High-efficiency quasi-solid state dye-sensitized solar cells using a polymer blend electrolyte with “polymer-in-salt” conduction characteristics

Abstract

Abstract “Polymer-in-salt” electrolytes are special conductive materials that demonstrate much higher conductivity compared to the conventional “salt-in-polymer” electrolytes. However, up-to-now, they are found unsuitable for dye-sensitized solar cells (DSSCs) application, mainly because they lead to increased charge recombination rate. The present paper demonstrates the development and application in DSSCs of polymer blend electrolytes that utilize features found in “polymer-in-salt” electrolytes, while the aforementioned drawback is overcome. This is done with the appropriate selection and amount of polymers used to jellify the liquid state electrolyte, keeping the redox couple concentration fixed at a high level. Herein, the unique properties of polyvinylpyrrolidone (PVP), as a nitrogen-containing heterocyclic polymer, in combination with the ability of polyethylene glycol (PEG) to dissolve high quantities of ionic compounds, were the main reasons for developing PVP/PEG blend-based polymer electrolytes for DSSCs.
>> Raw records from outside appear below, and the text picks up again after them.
Lemma step_leaving e s s' m d :
  step e s = Some s' → sv_conns s' !! m = Some d → leaving d = true →
  (∃ c, sv_conns s !! m = Some c ∧ leaving c = true) ∨ dc_shutting_down (sv_control s') = true.
Proof.
  assert (∀ n c' control w, (leaving c' = true → dc_shutting_down control = true) →
    sv_conns (set_conn n c' control w s) !! m = Some d → leaving d = true →
    (∃ c, sv_conns s !! m = Some c ∧ leaving c = true) ∨
    dc_shutting_down (sv_control (set_conn n c' control w s)) = true) as Hset.
  { intros n c' control w Hc Hm Hd. cbn [set_conn sv_conns] in Hm.
    apply lookup_insert_Some in Hm as [[_ <-]|[_ Hm]]; [right; by apply Hc|left; by exists d]. }
  assert (∀ n control w, sv_conns (drop_conn n control w s) !! m = Some d → leaving d = true →
    ∃ c, sv_conns s !! m = Some c ∧ leaving c = true) as Hdrop.
  { intros n control w Hm Hd. cbn [drop_conn sv_conns] in Hm.
    apply lookup_delete_Some in Hm as [_ Hm]. by exists d. }
  intros Hstep Hm Hd.
  destruct e as [n|n first|n frame|n error|n|n|o|after now]; cbn [step] in Hstep.
  - destruct (sv_conns s !! n); [done|]. case_match; injection Hstep as <-.
    + left. by eapply Hdrop.
    + by eapply Hset.
  - destruct (sv_conns s !! n) as [[g who out active []]|]; try done.
    destruct (handshake first (sv_world s)) as [[reply [generation|]] w1].
    + destruct (outbound_new _ _) as [outbound qs]. injection Hstep as <-. cbn [sv_conns] in Hm.
      apply lookup_insert_Some in Hm as [[_ <-]|[_ Hm]]; [done|left; by exists d].
    + injection Hstep as <-. left. by eapply Hdrop.
  - destruct (sv_conns s !! n) as [c|]; [|done]. destruct (c_phase c); try done.
    pose proof (receive_leaves frame c (sv_control s) (sv_world s)) as Hl.
    destruct (receive _ _ _ _) as [[c' control] w]. injection Hstep as <-. by eapply Hset.
  - destruct (sv_conns s !! n) as [c|]; [|done]. destruct (c_phase c); try done.
    unfold reject in Hstep. rewrite st_bind_unfold in Hstep. injection Hstep as <-.
    eapply Hset; [|exact Hm|done]. by rewrite leaving_go_on.
  - destruct (sv_conns s !! n) as [c|]; [|done]. destruct (c_phase c); try done.
    unfold finish in Hstep. rewrite !st_bind_unfold in Hstep. injection Hstep as <-.
    eapply Hset; [|exact Hm|done]. by rewrite leaving_go_on.
  - destruct (sv_conns s !! n) as [c|]; [|done]. destruct (c_phase c); try done.
    destruct (close _ _ _ _) as [control w]. injection Hstep as <-. left. by eapply Hdrop.
  - destruct (counts_connections o); [done|]. injection Hstep as <-. left. by exists d.
  - injection Hstep as <-. left. exists d. split; [|done]. revert Hm. unfold watch. by repeat case_match.
Qed.

(** ** Properties *)

(** The counters are balanced in every run, however connections, requests, session
    threads and the idle watcher interleave and however each connection ends: the table
    counts every open connection and every active one, the gate counts exactly the
    requests in flight, and the endpoint, the pid file and the process are given up at
    most once. *)
Theorem counters_are_balanced allowed w0 s : counts w0 = (0, 0) → runs allowed w0 s → balanced s.
Proof.
  intros Hw. induction 1 as [|s e s' _ IH _ Hstep].
  - unfold counts in Hw. injection Hw as Hc Ha. split; cbn [start sv_world sv_control sv_conns];
      rewrite ?count_empty; done.
  - by apply (step_stepped e s s' Hstep).
Qed.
The efficiency attained by the solar cells employing the polymer blend electrolytes was found enhanced up to 30% compared to the corresponding of DSSCs employing the PVP-based and PEG-based polymer electrolytes. By the extra use of two common additives in the best-performing polymer blend electrolyte and an advanced multi-layered photo-anode, the efficiency of DSSCs reached 8.21%, which is one of the highest reported for quasi-solid state DSSCs employing non-composite ionic liquid-free iodide-based polymer electrolytes. The results are also found quite satisfactory compared to the corresponding ones obtained by the DSSCs employing commercially available liquid state electrolytes, while the preparation of the proposed electrolytes is simple and of low-cost, and their composition has great prospects for further improvement.